Passavam o dia a fazer e a desfazer as curtas trancinhas que lhes enchiam a cabeça toda e eu não entendia nada do que elas diziam. Pareciam de outro país e não me ligavam nenhuma.
Com o meu espanto de miúda, não percebia quem elas eram, tão diferentes de toda a gente que conhecia. Nunca tinha visto ninguém com aquele aspecto. Não era por serem pretas – e elas eram mesmo muito pretas – porque eu já estava farta de ver pessoas com a cor da pele diferente da minha. Mas aquelas tinham uma roupa diferente e, sobretudo, achava estranhíssimo haver quem passasse os dias a pentear-se e a despentear-se. E os meus olhos abertos, ficavam parados nelas, assim como sempre ficam os olhos das crianças quando se deparam com acções estranhas que não percebem.
Disseram-me que eram da Guiné.
Ainda não havia guerra mas aquele hospital chamava-se “do Ultramar” e era para lá que vinha tratar-se toda a gente dessas zonas do mundo que eu não fazia a menor ideia que eram colónias.

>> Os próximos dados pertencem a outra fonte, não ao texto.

(* ===== verification/MainSpec.v ===== *)
(** The start of the program: what the initialisation leaves alone, and what it hands over
    to the guest and to [kvm_loop]. *)

From stdpp Require Import relations.
From S2P Require Import Prelude Bitops Mem DList CString Hexdump Vmcs Machine Tsc Console ConsoleSpec Cpu Apic Acpi Madt Kvm Vmx VmxState VmxExit Ept.
From S2P Require Import Hypervisor E820 E820Map E820Update Boot BootSpec Traps TrapsSpec Main.
#[local] Open Scope Z_scope.
#[local] Open Scope cint_scope.

(** ** The memory as words *)

Lemma rd8_absent m a : m !! a = None → rd8 m a = 0.
Proof. intros Ha. unfold rd8. by rewrite Ha. Qed.

(** A word of the two views. *)
Lemma read_words m i : read_word (words m) i = rd64 m (8 * i).
Proof.
  unfold read_word, words. set (l := word_of m <$> (map_to_list m).*1).
  assert (∀ x, (i, x) ∈ l → x = rd64 m (8 * i)) as Hval.
  { intros x (a & Hx & _)%list_elem_of_fmap. unfold word_of in Hx. congruence. }
  destruct (list_to_map l !! i) as [x|] eqn:E; cbn [default from_option].
  - apply Hval, elem_of_list_to_map_2. exact E.
  - apply not_elem_of_list_to_map_2 in E.
    assert (∀ d, 0 ≤ d < 8 → rd8 m (8 * i + d) = 0) as Hz.
    { intros d Hd. apply rd8_absent. destruct (m !! (8 * i + d)) as [v|] eqn:Hv; [|done]. exfalso. apply E.
      apply list_elem_of_fmap. exists (i, rd64 m (8 * i)). split; [done|]. apply list_elem_of_fmap.
      exists (8 * i + d). unfold word_of. replace ((8 * i + d) / 8) with i by divlia. split; [done|].
      apply list_elem_of_fmap. exists (8 * i + d, v). split; [done|]. by apply elem_of_map_to_list. }
    unfold rd64, rd_le. cbn [rd_bytes le_combine].
    pose proof (Hz 0 ltac:(lia)) as H0. rewrite Z.add_0_r in H0. rewrite H0.
    rewrite <- !Z.add_assoc. cbn [Z.add Pos.add Pos.succ]. by rewrite !Hz by lia.
Qed.

(** Below the second view the memory is as it was. *)
Lemma read_linear m i : i < entry_window → read_word (linear m) i = rd64 m (8 * i).
Proof.
  intros Hi. rewrite <- read_words. unfold read_word, linear. rewrite lookup_union_r; [done|].
  apply lookup_kmap_None; [intros a b; lia|]. intros k ->. apply map_lookup_filter_None. right.
  intros x _ [Hk _]. cbn [fst] in Hk. lia.
Qed.

(** In the second view a word is found that is not zero in the first. *)
Lemma read_window m k : 0 ≤ k < SZ_4G / 8 → rd64 m (8 * k) ≠ 0 → read_word (linear m) (entry_window + k) = rd64 m (8 * k).
Proof.
  intros Hk Hnz. rewrite <- read_words in *. unfold read_word in *. destruct (words m !! k) as [x|] eqn:E; [|done].
  unfold linear. rewrite (lookup_union_Some_l _ _ (entry_window + k) x); [done|].
  rewrite lookup_kmap by (intros a b; lia). by apply map_lookup_filter_Some.
Qed.

(** ** What the initialisation leaves alone

    Up to [kvm_init] nothing touches the VMCS, the memory of the virtual machine or the
    bitmap. *)

Section init.
Context {hw : Type} `{Hardware hw}.
Implicit Types s : machine hw.

Definition same_vm s0 s : Prop :=
  m_vmcs s = m_vmcs s0 ∧ m_mem s = m_mem s0 ∧ m_ept_init s = m_ept_init s0 ∧ m_msr_bitmap s = m_msr_bitmap s0.

Context (s0 : machine hw).
#[local] Notation I := (same_vm s0).

Lemma same_vm_modify (f : machine hw → machine hw) :
  (∀ s, same_vm s (f s)) → preserves I (modify f).
Proof. intros Hf s (? & ? & ? & ?). destruct (Hf s) as (? & ? & ? & ?). repeat split; cbn; congruence. Qed.

#[local] Hint Extern 0 (preserves (same_vm _) (modify _)) => apply same_vm_modify; intros; repeat split : preserves.

Lemma same_vm_rdtsc : preserves I rdtsc.
Proof. intros s Hs. unfold rdtsc. destruct (hw_rdtsc (m_hw s)). exact Hs. Qed.
Lemma same_vm_inb p : preserves I (inb p).
Proof. intros s Hs. unfold inb. destruct (hw_inb (m_hw s) (u16 p)). exact Hs. Qed.
Lemma same_vm_readl a : preserves I (readl a).
Proof. intros s Hs. unfold readl. destruct (hw_mmio_read32 (m_hw s) (u64 a)). exact Hs. Qed.
#[local] Hint Resolve same_vm_rdtsc same_vm_inb same_vm_readl : preserves.

Lemma same_vm_cpu_init : preserves I cpu_init.
Proof.
  unfold cpu_init, cpu_detect, get_cpu_vendor, get_cpu_cap, get_model_name, cpuid_eax, cpuid_ebx, cpuid_ecx,
    cpuid_edx, cpuid_count, cpuid, set_capability, update_cpu. preserving.
Qed.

Sabia lá eu, com aquela idade, o que eram colónias!
E, devido a essa estranheza, pouca gente falava comigo. As enfermeiras tinham mais que fazer. Só me restava o João, o miúdo de Angola que queria os meus bolos.
Quem me ia visitar, enchia-me de bolos, mas eu não gostava de bolos. Queria era os livros de histórias que se esqueciam de levar. E aí ficava eu enjoada só de olhar para aquelas desprezíveis coisas que desejava que tivessem levado de volta. Quem as comia era o João. Mas, primeiro, tinha que ir à rua ver se a minha mãe já lá vinha. E ela, às vezes, não vinha porque as minhas irmãs ainda eram mais pequenas do que eu e tinha que tratar delas.
O João comia os bolos na mesma. E eu, para me vingar, cantava em altos berros “A Rosinha dos Limões”, enquanto as mulheres da Guiné faziam e desfaziam as trancinhas e falavam continuamente naquela incompreensível língua.